The polls are not closed yet and excuses are already being offered for the expected Democratic losses. My favorite, so far, is one from CBS News - Democrats' Problems in 2010 Started with 2008's Economic Collapse but I have to review some recent history to explain why.

Typically in a presidential election year, the Democrat leads the polls through the Summer, cresting with the Democratic convention. The Republican pulls ahead after their convention. After that the real race begins - will the Republican keep his lead or will it decline as soon as the convention ends? This does not include blow-out years where the challenger never had a chance against the incumbent but it does describe the 1980, 1988, 1992, 2000, and 2004 races.

2008 seemed to be following the same pattern. Remember, Barack Obama did not outright win the primaries. Hillary Clinton won a lot of delegates before running out of money and she continued to win delegates through the last primary. It was only after she conceded that Obama had enough delegates to guarantee the nomination.

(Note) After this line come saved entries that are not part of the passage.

(** Then the message is the layout itself. *)
Lemma KPrntScrn_ok trkn word delaytime s :
  is_byte trkn → Forall latin1 (retained word) →
  KPrntScrn trkn word delaytime s = (Ok (), s ++ [display_layout trkn word]).
Proof.
  intros Ht Hw. rewrite KPrntScrn_run, bytes_ints; [done|].
  by apply display_layout_bytes.
Qed.

(** A retained character beyond one byte makes the conversion raise, and
    nothing is sent. *)
Lemma KPrntScrn_raise trkn word delaytime s :
  Exists (λ c, ¬ latin1 c) (retained word) →
  KPrntScrn trkn word delaytime s = (Raise ValueError, s).
Proof.
  intros Hex. rewrite KPrntScrn_run, bytes_ints_raise; [done|].
  unfold display_layout. rewrite !Exists_app. right; right; left.
  apply Exists_fmap. eapply Exists_impl; [exact Hex|].
  intros c Hc. unfold latin1, is_byte in *. simpl. lia.
Qed.

(** Only the retained characters matter. *)
Lemma KPrntScrn_retained trkn word delaytime s :
  KPrntScrn trkn word delaytime s = KPrntScrn trkn (retained word) delaytime s.
Proof.
  rewrite !KPrntScrn_run. unfold display_layout, retained.
  by rewrite take_take.
Qed.

(** ** Short control frames *)

Lemma dataOut_bytes d1 d2 s :
  is_byte d1 → is_byte d2 →
  dataOut (PyInt d1) (PyInt d2) s = (Ok (), s ++ [[0xF0; 0xBF; d1; d2]]).
Proof.
  intros H1 H2. unfold dataOut, bytearray.
  change [PyInt 240; PyInt 191; PyInt d1; PyInt d2]
    with (PyInt <$> [240; 191; d1; d2]).
  rewrite bytes_ints; [done|]. literal_bytes.
Qed.

(** A first data value that is not an integer is refused before anything
    is sent, whatever the second one is. *)
Lemma dataOut_refused v d2 s :
  byte_of v = Raise TypeError → dataOut v d2 s = (Raise TypeError, s).
Proof.
  intros Hv. unfold dataOut, bytearray. cbn [bytes].
  rewrite !byte_of_int, Hv by (unfold is_byte; lia). done.
Qed.

(** ** Mixer reports *)

(** The bytes of the optional text: none when [info] is not passed. *)
Lemma mixerSendInfo_known info_type v trackID kw bs s :
  mixerinfo_types !! info_type = Some v →
  is_byte trackID →
  is_byte (default 0 (kw_value kw)) →
  from_option encode_utf8 (Ok []) (kw_info kw) = Ok bs →
  ∃ id, v = PyInt id ∧ is_byte id ∧
    mixerSendInfo info_type trackID kw s =
    (Ok (), s ++ [[0xF0; 0x00; 0x21; 0x09; 0x00; 0x00; 0x44; 0x43; 0x01; 0x00;
                   id; default 0 (kw_value kw); trackID] ++ bs ++ [0xF7]]).
Proof.
  intros Hk Ht Hv Hbs.
  pose proof (mixerinfo_types_entries _ _ Hk) as Hid.
  destruct v as [id| |]; try done. simpl in Hid.
  exists id. split; [done|]. split; [done|].
  assert (Hall : Forall is_byte
    ([240; 0; 33; 9; 0; 0; 68; 67; 1; 0; id; default 0 (kw_value kw); trackID]
       ++ bs ++ [247])).
  { rewrite !Forall_app. repeat split.
    - literal_bytes.
    - destruct (kw_info kw) as [info|]; simpl in Hbs.
      + by eapply encode_utf8_bytes.
      + injection Hbs as <-. by apply Forall_nil.
    - apply Forall_singleton. unfold is_byte. lia. }
  unfold mixerSendInfo, dict_get. rewrite Hk. simpl default.
  destruct (kw_info kw) as [info|]; simpl in Hbs.
  - rewrite Hbs, bind_lift_ok.
    replace (bytes _)
      with (bytes (PyInt <$> ([240; 0; 33; 9; 0; 0; 68; 67; 1; 0; id;
                               default 0 (kw_value kw); trackID] ++ bs ++ [247])))
      by by rewrite !fmap_app.
    by rewrite bytes_ints.
  - injection Hbs as <-.
    change (bytes _)
      with (bytes (PyInt <$> ([240; 0; 33; 9; 0; 0; 68; 67; 1; 0; id;
                               default 0 (kw_value kw); trackID] ++ [] ++ [247]))).
    by rewrite bytes_ints.
Qed.

(** With an unknown kind the identifier slot holds [None]: the conversion
    to bytes raises [TypeError] there, unless encoding the text has raised
    already; either way nothing is sent. *)
Lemma mixerSendInfo_unknown info_type trackID kw s :
  mixerinfo_types !! info_type = None →
  mixerSendInfo info_type trackID kw s =
  (Raise (match from_option encode_utf8 (Ok []) (kw_info kw) with
          | Ok _ => TypeError
          | Raise e => e
          end), s).
Proof.
  intros Hk. unfold mixerSendInfo, dict_get. rewrite Hk.
  assert (Hpre : Forall is_byte [240; 0; 33; 9; 0; 0; 68; 67; 1; 0])
    by literal_bytes.
  destruct (kw_info kw) as [info|]; simpl from_option.
  - destruct (encode_utf8 info) as [bs|e]; [|done].
    rewrite bind_lift_ok.
    change (bytes _) with
      (bytes ((PyInt <$> [240; 0; 33; 9; 0; 0; 68; 67; 1; 0]) ++
              PyNone :: PyInt (default 0 (kw_value kw)) :: PyInt trackID
                :: (PyInt <$> bs) ++ [PyInt 247])).
    by rewrite bytes_none_at.
  - change (bytes _) with
      (bytes ((PyInt <$> [240; 0; 33; 9; 0; 0; 68; 67; 1; 0]) ++
              PyNone :: PyInt (default 0 (kw_value kw)) :: PyInt trackID
                :: [PyInt 247])).
    by rewrite bytes_none_at.
Qed.
Definition all_ready (fs : gmap string file) : bool :=
  forallb (resource_ready fs) (seq 1 15).

(** The table that [pd.read_csv] yields for a strategy, if it yields one. *)
Definition table_of (fs : gmap string file) (strategy_num : nat)
  : option DataFrame :=
  match fs !! strategy_filename strategy_num with
  | Some (Csv df) => Some df
  | _ => None
  end.

(** The row that the loop appends for a strategy, if it appends one. *)
Definition summary_row (fs : gmap string file) (strategy_num : nat)
  : option result_row :=
  match fs !! strategy_filename strategy_num with
  | Some (Csv df) =>
      match calculate_metrics (Some df), STRATEGY_DEFINITIONS !! strategy_num with
      | Ok (Some metrics), Some info => Some (make_result strategy_num info metrics)
      | _, _ => None
      end
  | _ => None
  end.

(** Sample directories. *)

Definition directory (tables : list (nat * file)) : gmap string file :=
  list_to_map (prod_map strategy_filename id <$> tables).

(** All fifteen files, each holding the same three-row table. *)
Definition full_directory : gmap string file :=
  directory ((λ n, (n, Csv series_1_to_3)) <$> seq 1 15).

(** The file of strategy 2 is missing. *)
Definition one_missing : gmap string file :=
  delete (strategy_filename 2) full_directory.

(** The file of strategy 1 is missing and that of strategy 2 has the [Age]
    column only. *)
Definition missing_and_age_only : gmap string file :=
  <[strategy_filename 2 := Csv age_only]>
    (delete (strategy_filename 1) full_directory).

(** The file of strategy 1 is missing and that of strategy 2 does not
    parse. *)
Definition missing_and_unparsable : gmap string file :=
  <[strategy_filename 2 := Unparsable]>
    (delete (strategy_filename 1) full_directory).

(** Strategy 1 has a table of zeros; no other file exists. *)
Definition zeros_and_missing : gmap string file :=
  {[ strategy_filename 1 := Csv all_zero ]}.

(** Vocabulary for the figure of question 1. *)

(** The columns that one pass of the loop reads for a strategy. *)
Definition question_1_columns (info : strategy_info) : list string :=
  "Age" :: "Cyto" ::
  (if switch_age_set info
   then "HPV" :: (if mentions_cotest info then ["Cotest"] else [])
   else []).

(** What the pass for the entry [(idx, strategy_num)] adds to the figure. *)
Definition question_1_strategy (age_distributions : gmap nat DataFrame)
    (entry : nat * nat) : result (list figure_item) :=
  match age_distributions !! entry.2 with
  | None => Ok []
  | Some df =>
      strategy_info ← dict_get STRATEGY_DEFINITIONS entry.2;
      question_1_items entry.1 df strategy_info
  end.

Definition item_position (item : figure_item) : nat * nat :=
  match item with
  | Trace t => (sc_row t, sc_col t)
  | VLine v => (vl_row v, vl_col v)
  end.

Definition shows_legend (item : figure_item) : bool :=
  match item with
  | Trace t => sc_showlegend t
  | VLine _ => false
  end.

(** The name of a trace, the colour of a line. *)
Definition item_kind (item : figure_item) : string :=
  match item with
  | Trace t => sc_name t
  | VLine v => vl_line_color v
  end.

(** The traces and lines that one pass adds, by kind. *)
Definition question_1_kinds (info : strategy_info) : list string :=
  (["Cytology"]
   ++ (if switch_age_set info
       then "HPV" :: (if mentions_cotest info then ["Cotest"] else [])
       else [])
   ++ ["green"; "red"]
   ++ (if switch_age_set info then ["orange"] else []))%list.

Definition question_1_kinds_of (strategy_num : nat) : list string :=
  match STRATEGY_DEFINITIONS !! strategy_num with
  | Some info => question_1_kinds info
  | None => []
  end.

(** The column that the trace of a given name plots. *)
Definition trace_column (trace_name : string) : option string :=
  if decide (trace_name = "Cytology") then Some "Cyto"
  else if decide (trace_name = "HPV") then Some "HPV"
  else if decide (trace_name = "Cotest") then Some "Cotest"
  else None.

(** A trace plots its test column of the table against the Age column; a
    line stands at the age that its colour announces. *)
Definition item_shows (df : DataFrame) (info : strategy_info)
    (item : figure_item) : Prop :=
  match item with
  | Trace t =>
      column_series df "Age" = Ok (sc_x t) ∧
      ∃ c, trace_column (sc_name t) = Some c ∧ column_series df c = Ok (sc_y t)
  | VLine v =>
      (vl_line_color v = "green" ∧ vl_x v = start_age info) ∨
      (vl_line_color v = "red" ∧ vl_x v = end_age info) ∨
      (vl_line_color v = "orange" ∧ switch_age info = Some (vl_x v))
  end.

(** The subplot of a strategy in the grid of five rows and three columns. *)
Definition subplot_of (strategy_num : nat) : nat * nat :=
  ((strategy_num - 1) / 3 + 1, (strategy_num - 1) mod 3 + 1).

(** A table with the Age column, the three outcome columns and the three
    test columns. *)
Definition screening_table : DataFrame :=
  {| columns := ["Age"; "Cancer"; "Cancer death"; "Population";
                 "Cyto"; "HPV"; "Cotest"];
     records := [[num 21; num 1; num 0; num 100; num 40; num 0; num 0];
                 [num 30; num 2; num 1; num 100; num 10; num 30; num 5]] |}.

(** Strategy 1 loaded with a table that has no test column. *)
Definition outcomes_only : gmap nat DataFrame := {[ 1 := series_1_to_3 ]}.

(** Strategies 2 and 3 loaded with that table, no other strategy loaded. *)
Definition two_tables : gmap nat DataFrame :=
  {[ 2 := screening_table; 3 := screening_table ]}.

(** * Machine numbers *)

(** [calculate_metrics] once more, over the numbers of pandas.  A column of
    integer literals has dtype int64 and is added modulo 2^64; any other
    numeric column has dtype float64 and is added with rounding; the rates
    are binary64 quotients, or the Python integer 0 of the two [else]
    branches. *)
Module Machine.

(** IEEE 754 binary64, the [float64] of NumPy and the [float] of Python. *)
Definition float64 : Type := spec_float.
Definition prec : Z := 53.
Definition emax : Z := 1024.

(** [float(z)]: the nearest binary64, ties to even. *)
Definition float (z : Z) : float64 := binary_normalize prec emax z 0 false.

(** A numeric field of a CSV record as [pd.read_csv] reads it: an integer
    literal in the range of int64, or a literal with a fraction or an
    exponent, already rounded to binary64. *)
Inductive cell :=
| IntCell (z : Z)
| FloatCell (f : float64).

Record DataFrame := {
  columns : list string;
  records : list (list cell)
}.

(** A column with its dtype; [object] is the dtype of a column without
    rows. *)
Inductive Series :=
| ObjectSeries
| Int64Series (values : list Z)
| Float64Series (values : list float64).

Definition is_int (c : option cell) : bool :=
  match c with
  | Some (IntCell _) => true
  | _ => false
  end.

Definition as_int (c : option cell) : option Z :=
  match c with
  | Some (IntCell z) => Some z
  | _ => None
  end.

Definition as_float (c : option cell) : float64 :=
  match c with
  | Some (IntCell z) => float z
  | Some (FloatCell f) => f
  | None => S754_nan
  end.

(** The dtype that [pd.read_csv] gives a column: int64 when every field is
    an integer literal, float64 otherwise, with NaN for a field that a
    record does not have. *)
Definition infer_dtype (cells : list (option cell)) : Series :=
  match cells with
  | [] => ObjectSeries
  | _ :: _ =>
      if forallb is_int cells
      then Int64Series (omap as_int cells)
      else Float64Series (as_float <$> cells)
  end.

Definition has_column (df : DataFrame) (c : string) : bool :=
  bool_decide (c ∈ columns df).

(** [df[c]] *)
Definition get_column (df : DataFrame) (c : string) : result Series :=
  match list_find (λ x, x = c) (columns df) with
  | Some (i, _) => Ok (infer_dtype ((λ r : list cell, r !! i) <$> records df))
  | None => Raise (KeyError c)
  end.

(** A number as Python holds it after a reduction. *)
Inductive scalar :=
| PyInt (z : Z)
| Int64 (z : Z)
| Float64 (f : float64).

Another factor is that the candidate who sews up the nomination first usually wins. This is because that candidate has a united party behind him. McCain won the nomination months before Obama did and there was some fear that spurned women voters would flock to the Republicans, especially with a woman on the ballot.

During the Summer Obama was ahead in the polls but not by much. His lead was often smaller than the margin of error. Many analysis suspected that McCain was actually ahead but that respondents were afraid of sounding racist by telling pollsters that they were going to vote for McCain.

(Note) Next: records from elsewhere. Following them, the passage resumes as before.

(* ===== verification/_CoqProject ===== *)
-Q . S2P
Prelude.v
GoStrings.v
Sha256.v
GoTime.v
GoPath.v
GoJson.v
GoJsonOut.v
GoFloat.v
GoNet.v
GoHttp.v
GoFiles.v
GoClock.v
Types.v
Merkle.v
Capability.v
DelegationAuth.v
Delegation.v
NonceCache.v
Constraints.v
AdmissionTypes.v
Clc.v
Credential.v
Admission.v
Rbac.v
Risk.v
Mask.v
Revocation.v
Params.v
Spiffe.v
Bearer.v
Evidence.v
Challenge.v
Pipeline.v
TrustLayers.v
AuditLog.v
JsonLines.v
AuditQueue.v
AuditWrite.v
Der.v
Tsa.v
Supervision.v
Decide.v
Identity.v
Records.v
Proxy.v
Middleware.v
EvidenceFiles.v
Bundle.v
Render.v
McpRegistry.v
Payload.v
McpServer.v
Settings.v
Admin.v
Keys.v
Tls.v
Server.v
Carrier.v
CrlLoop.v
Service.v
SupervisionDemo.v
Provenance.v
Wrappers.v
(* ===== verification/GoStrings.v ===== *)
(** Go strings and byte slices of text: both are byte sequences, modelled by
    [string].  The operations of the packages [strings], [bytes], [unicode/utf8]
    and [encoding/hex] that the source uses, with the lemmas the components
    share: valid UTF-8 ([utf8_text]) and its runes, and [strings.ToLower] over the
    simple case pairs of Unicode 15.  Binary data (digests, nonces) is [list Byte.byte]. *)
From S2P Require Import Prelude.
From Stdlib Require Import Ascii.
From Stdlib Require Strings.Byte.

#[global] Arguments String.append !_ _ : simpl nomatch.

Abbreviation bytes := (list Byte.byte).

(** The value of a byte of a string, 0..255. *)
Definition code (c : ascii) : Z := Z.of_N (N_of_ascii c).
Definition chr (z : Z) : ascii := ascii_of_N (Z.to_N z).
Definition slen (s : string) : Z := Z.of_nat (String.length s).

Lemma code_range c : 0 <= code c < 256.
Proof. unfold code. pose proof (N_ascii_bounded c). lia. Qed.

Lemma chr_code c : chr (code c) = c.
Proof. unfold chr, code. rewrite N2Z.id. apply ascii_N_embedding. Qed.

Lemma code_inj c d : code c = code d -> c = d.
Proof. intros H. rewrite <- (chr_code c), <- (chr_code d). by rewrite H. Qed.

(** The JSON text of a witness is written with ['] for the double quote. *)
Fixpoint dq (s : string) : string :=
  match s with
  | EmptyString => EmptyString
  | String c s' => String (if Ascii.eqb c "'"%char then chr 34 else c) (dq s')
  end.

(** ** Slices *)
Fixpoint sdrop (n : nat) (s : string) : string :=
  match n, s with
  | O, _ => s
  | S n', String _ s' => sdrop n' s'
  | S _, EmptyString => EmptyString
  end.

Fixpoint stake (n : nat) (s : string) : string :=
  match n, s with
  | S n', String c s' => String c (stake n' s')
  | _, _ => EmptyString
  end.

Lemma sapp_assoc (a b c : string) : ((a +:+ b) +:+ c) = (a +:+ (b +:+ c)).
Proof. induction a as [|x a IH]; simpl; [done|by rewrite IH]. Qed.

Lemma sapp_nil_r (a : string) : (a +:+ "") = a.
Proof. induction a as [|x a IH]; simpl; [done|by rewrite IH]. Qed.

Lemma slength_app (a b : string) :
  String.length (a +:+ b) = (String.length a + String.length b)%nat.
Proof. induction a as [|x a IH]; simpl; [done|by rewrite IH]. Qed.

Lemma slen_app (a b : string) : slen (a +:+ b) = slen a + slen b.
Proof. unfold slen. rewrite slength_app. lia. Qed.

Lemma stake_sdrop n s : (stake n s +:+ sdrop n s) = s.
Proof. revert s. induction n as [|n IH]; intros [|c s]; simpl; auto. by rewrite IH. Qed.

Lemma stake_length_app a b : stake (String.length a) (a +:+ b) = a.
Proof. induction a as [|c a IH]; simpl; [by destruct b | by rewrite IH]. Qed.

Lemma sdrop_length_app a b : sdrop (String.length a) (a +:+ b) = b.
Proof. induction a as [|c a IH]; simpl; [by destruct b | by rewrite IH]. Qed.

Lemma length_stake n s : String.length (stake n s) = Nat.min n (String.length s).
Proof. revert s. induction n as [|n IH]; intros [|c s]; simpl; auto. Qed.

Lemma length_sdrop n s : String.length (sdrop n s) = (String.length s - n)%nat.
Proof. revert s. induction n as [|n IH]; intros [|c s]; simpl; auto. Qed.

Lemma sdrop_sdrop n m s : sdrop n (sdrop m s) = sdrop (m + n) s.
Proof. revert s. induction m as [|m IH]; intros s; [done|]. destruct s; simpl; [by destruct n|apply IH]. Qed.

Lemma sapp_inj_l (a b c : string) : (a +:+ b) = (a +:+ c) -> b = c.
Proof. induction a as [|x a IH]; simpl; [done|]. intros [= H]. auto. Qed.

Lemma sapp_inj_r (a b c : string) : (a +:+ c) = (b +:+ c) -> a = b.
Proof.
  revert b. induction a as [|x a IH]; intros [|y b] H; [done| | |].
  - apply (f_equal String.length) in H. cbn in H. rewrite slength_app in H. lia.
  - apply (f_equal String.length) in H. cbn in H. rewrite slength_app in H. lia.
  - cbn in H. injection H as -> H. f_equal. auto.
Qed.

(** ** [strings.HasPrefix], [HasSuffix], [TrimPrefix], [TrimSuffix], [Contains] *)
Definition has_prefix (s p : string) : bool := String.prefix p s.

Lemma has_prefix_spec s p : has_prefix s p = true <-> exists t, s = (p +:+ t).
Proof.
  unfold has_prefix. revert s. induction p as [|c p IH]; intros s.
  - split; [eauto | by destruct s].
  - destruct s as [|d s]; [split; [done | by intros (t & ?)]|]. cbn.
    destruct (ascii_dec c d) as [->|Hne].
    + rewrite IH. split; intros (t & H); exists t; [by rewrite H | by simplify_eq].
    + split; [done | intros (t & H); simplify_eq].
Qed.

Lemma has_prefix_app p t : has_prefix (p +:+ t) p = true.
Proof. apply has_prefix_spec. eauto. Qed.

Lemma has_prefix_refl s : has_prefix s s = true.
Proof. apply has_prefix_spec. exists "". by rewrite sapp_nil_r. Qed.

Lemma has_prefix_trans a b c :
  has_prefix a b = true -> has_prefix b c = true -> has_prefix a c = true.
Proof.
  rewrite !has_prefix_spec. intros (t & ->) (u & ->). exists (u +:+ t). apply sapp_assoc.
Qed.

Definition has_suffix (s p : string) : bool :=
  (String.length p <=? String.length s)%nat &&
  String.eqb (sdrop (String.length s - String.length p) s) p.

Definition trim_prefix (s p : string) : string :=
  if has_prefix s p then sdrop (String.length p) s else s.
Definition trim_suffix (s p : string) : string :=
  if has_suffix s p then stake (String.length s - String.length p) s else s.

Lemma has_suffix_snoc p q : has_suffix (p +:+ q) q = true.
Proof.
  unfold has_suffix. rewrite slength_app, (proj2 (Nat.leb_le _ _)) by lia.
  replace (String.length p + String.length q - String.length q)%nat with (String.length p) by lia.
  by rewrite sdrop_length_app, String.eqb_refl.
Qed.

After the conventions, McCain was ahead in the polls.

So what happened? How did Obama go from long-shot to inevitable?

The economy crashed.

McCain suspended his campaign for a week for an emergency trip to DC. This might have paid off if McCain had followed up and criticized Obama for not doing the same thing and putting country first. He did not.

The crash hurt the Republicans. The response - multiple bailouts and the TARP also hurt the Republicans (even though the Congressional Republicans were against the TARP, Bush was for it and his party suffered by association).

That is when Obama took the lead in the polls and maintained it through the election. And that is why blaming the Democrats' problems on the 2008 crash is so ironic. If it wasn't for the crash the Democrats might never have taken the White House. They were elected to fix the economy.

Their response after the 2008 election hurt them more. Conservatives wanted to see poorly-managed banks fail. Liberals wanted either a bank take-over or prosecution of bankers. neither happened. Instead we got more bailouts. The country wanted to see an end to earmarks. Instead the stimulus was seen as the Mother of All Pork. The country's top priority was the economy but the Democrats couldn't talk about anything except health care. Even then, people wanted real health care reform. Instead they got a wonky bill that still has experts trying to decide what it will cover. The headline for the weekend was that the health care bill may (or may not) include free birth control. I doubt that most voters are aware of the financial reform bill that the Democrats passed and that even fewer know what is in it.

The Democrats had their chance. They were elected to fix the economy. They also promised to win the war in Afghanistan, get the troops out of Iraq, close Gitmo, repeal the Patriot Act and end Don't Ask Don't Tell. They failed on all of these. If they had managed a better recovery then the country would forgive them all of their other lapses but unemployment is stuck at 9.5% and the don't have a clue what to about it.

So, it would be more accurate to describe the 2008 as a missed opportunity rather than a problem.